**Collected data**:
═══

Lemma added_comment_is_read_back_witness :
  exists c w',
    run (Some alice) second_comment acme_world = (Returned tt, w') /\
    Query.task_comments (Some alice) "t1" w' = (Returned [c1; c], w') /\
    c_author_email c = "a@x.com".
Proof.
  destruct (added_comment_is_read_back alice "c2" "2024-01-07T00:00:00+00:00"
              (mk_TaskCommentInput "t1" "second note") acme_world t1 p1 acme
              eq_refl eq_refl eq_refl) as (w' & before & Hadd & Hbefore & Hafter).
  injection Hbefore as <-.
  eexists _, w'. split; [|split; [exact (Hafter ltac:(cbn; lia)) | reflexivity]].
  unfold run, second_comment, bind, ret. now rewrite Hadd.
Defined.

(** ** Deleting *)

Lemma delete_one_length {A} (f : A -> bool) (l : list A) (x : A) :
  find_one f l = Some x -> S (length (delete_one f l)) = length l.
Proof.
  unfold find_one. induction l as [|y l IH]; cbn; [discriminate|].
  destruct (f y); [reflexivity|]. intros H. cbn. now rewrite IH.
Qed.

Lemma delete_one_keeps {A} (f : A -> bool) (l : list A) (x : A) :
  In x l -> f x = false -> In x (delete_one f l).
Proof.
  induction l as [|y l IH]; [easy|]. intros [->|Hin] Hx; cbn.
  - rewrite Hx. now left.
  - destruct (f y); [assumption | right; auto].
Qed.

Lemma delete_one_In {A} (f : A -> bool) (l : list A) (x : A) :
  In x (delete_one f l) -> In x l.
Proof.
  induction l as [|y l IH]; [easy|]. cbn. destruct (f y).
  - now right.
  - intros [->|Hin]; [now left | right; auto].
Qed.

(** With unique ids, the one document removed is the only one that matched. *)
Lemma delete_one_unique {A} (key : A -> string) (id : string) (l : list A) (x : A) :
  List.NoDup (map key l) ->
  In x (delete_one (fun d => String.eqb (key d) id) l) -> key x <> id.
Proof.
  induction l as [|y l IH]; [easy|]. cbn. intros Hnd.
  apply List.NoDup_cons_iff in Hnd as [Hy Hnd].
  destruct (String.eqb_spec (key y) id) as [Heq|Hne].
  - intros Hin Hx. apply Hy. rewrite Heq, <- Hx. now apply in_map.
  - intros [<-|Hin]; [assumption | auto].
Qed.

(** X19. [delete_task] by an owner of the task's organization returns
    [True], removes every comment of the task, however many there are, and
    no other comment, and removes one task with the id and no other task.
    With task ids that are unique no task with the id is left, and [task]
    with that id then answers [None]. *)
Theorem delete_task_removes_task_and_all_its_comments
    (u : user_doc) (id : string) (w : world) (t : task_doc) (p : proj_doc) (o : org_doc) :
  find_one (task_with_id id) (db_tasks (db w)) = Some t ->
  find_one (proj_with_id (t_project_id t)) (db_projects (db w)) = Some p ->
  find_one (org_with_id_user (p_organization_id p) (u_id u)) (db_organizations (db w))
  = Some o ->
  exists w',
    Mutation.delete_task (Some u) id w = (Returned true, w') /\
    (forall c, In c (db_task_comments (db w')) <->
               In c (db_task_comments (db w)) /\ c_task_id c <> id) /\
    S (length (db_tasks (db w'))) = length (db_tasks (db w)) /\
    (forall t', In t' (db_tasks (db w)) -> t_id t' <> id -> In t' (db_tasks (db w'))) /\
    (forall t', In t' (db_tasks (db w')) -> In t' (db_tasks (db w))) /\
    (List.NoDup (map t_id (db_tasks (db w))) ->
     (forall t', In t' (db_tasks (db w')) -> t_id t' <> id) /\
     Query.task (Some u) id w' = (Returned None, w')).
Proof.
  intros Ht Hp Ho. unfold_resolver. cbn. rewrite Ht. cbn. rewrite Hp. cbn. rewrite Ho. cbn.
  rewrite broadcast_run. cbn. eexists. split; [reflexivity|]. cbn.
  split; [|split; [|split; [|split]]].
  - intros c. rewrite delete_many_In. unfold comment_with_task.
    destruct (String.eqb_spec (c_task_id c) id); split; intros [Hin Hc]; split;
      try assumption; try congruence; try reflexivity.
  - now apply (delete_one_length _ _ t).
  - intros t' Hin Hne. apply delete_one_keeps; [assumption|].
    unfold task_with_id. now apply String.eqb_neq.
  - intros t'. apply delete_one_In.
  - intros Hnd.
    assert (Hgone : forall t', In t' (delete_one (task_with_id id) (db_tasks (db w))) ->
                               t_id t' <> id)
      by (intros t'; now apply (delete_one_unique t_id id)).
    split; [exact Hgone|].
    unfold_query. cbn.
    destruct (find (task_with_id id) (delete_one (task_with_id id) (db_tasks (db w))))
      as [t'|] eqn:Hfind; [|reflexivity].
    apply find_some in Hfind as [Hin Hid]. apply String.eqb_eq in Hid.
    now destruct (Hgone t' Hin).
Qed.

Lemma delete_task_removes_task_and_all_its_comments_witness :
  exists w',
    Mutation.delete_task (Some alice) "t1" acme_world = (Returned true, w') /\
    db_tasks (db w') = [] /\ db_task_comments (db w') = [] /\
    Query.task (Some alice) "t1" w' = (Returned None, w').
Proof.
  destruct (delete_task_removes_task_and_all_its_comments alice "t1" acme_world t1 p1 acme
              eq_refl eq_refl eq_refl) as (w' & Hrun & _ & _ & _ & _ & Hq).
  exists w'. split; [exact Hrun|].
  assert (Hnd : List.NoDup (map t_id (db_tasks (db acme_world))))
    by (cbn; apply List.NoDup_cons; [easy | constructor]).
  destruct (Hq Hnd) as [_ Hnone].
  vm_compute in Hrun. injection Hrun as <-.
  split; [reflexivity|]. split; [reflexivity|]. exact Hnone.
Defined.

═══

**Exercise brief**: Look above for the line containing "split; [|split; [|split; [|split]]]." and the line containing "try assumption; try". Transcribe both, with the lines between them, exactly.

**Output**:
  split; [|split; [|split; [|split]]].
  - intros c. rewrite delete_many_In. unfold comment_with_task.
    destruct (String.eqb_spec (c_task_id c) id); split; intros [Hin Hc]; split;
      try assumption; try congruence; try reflexivity.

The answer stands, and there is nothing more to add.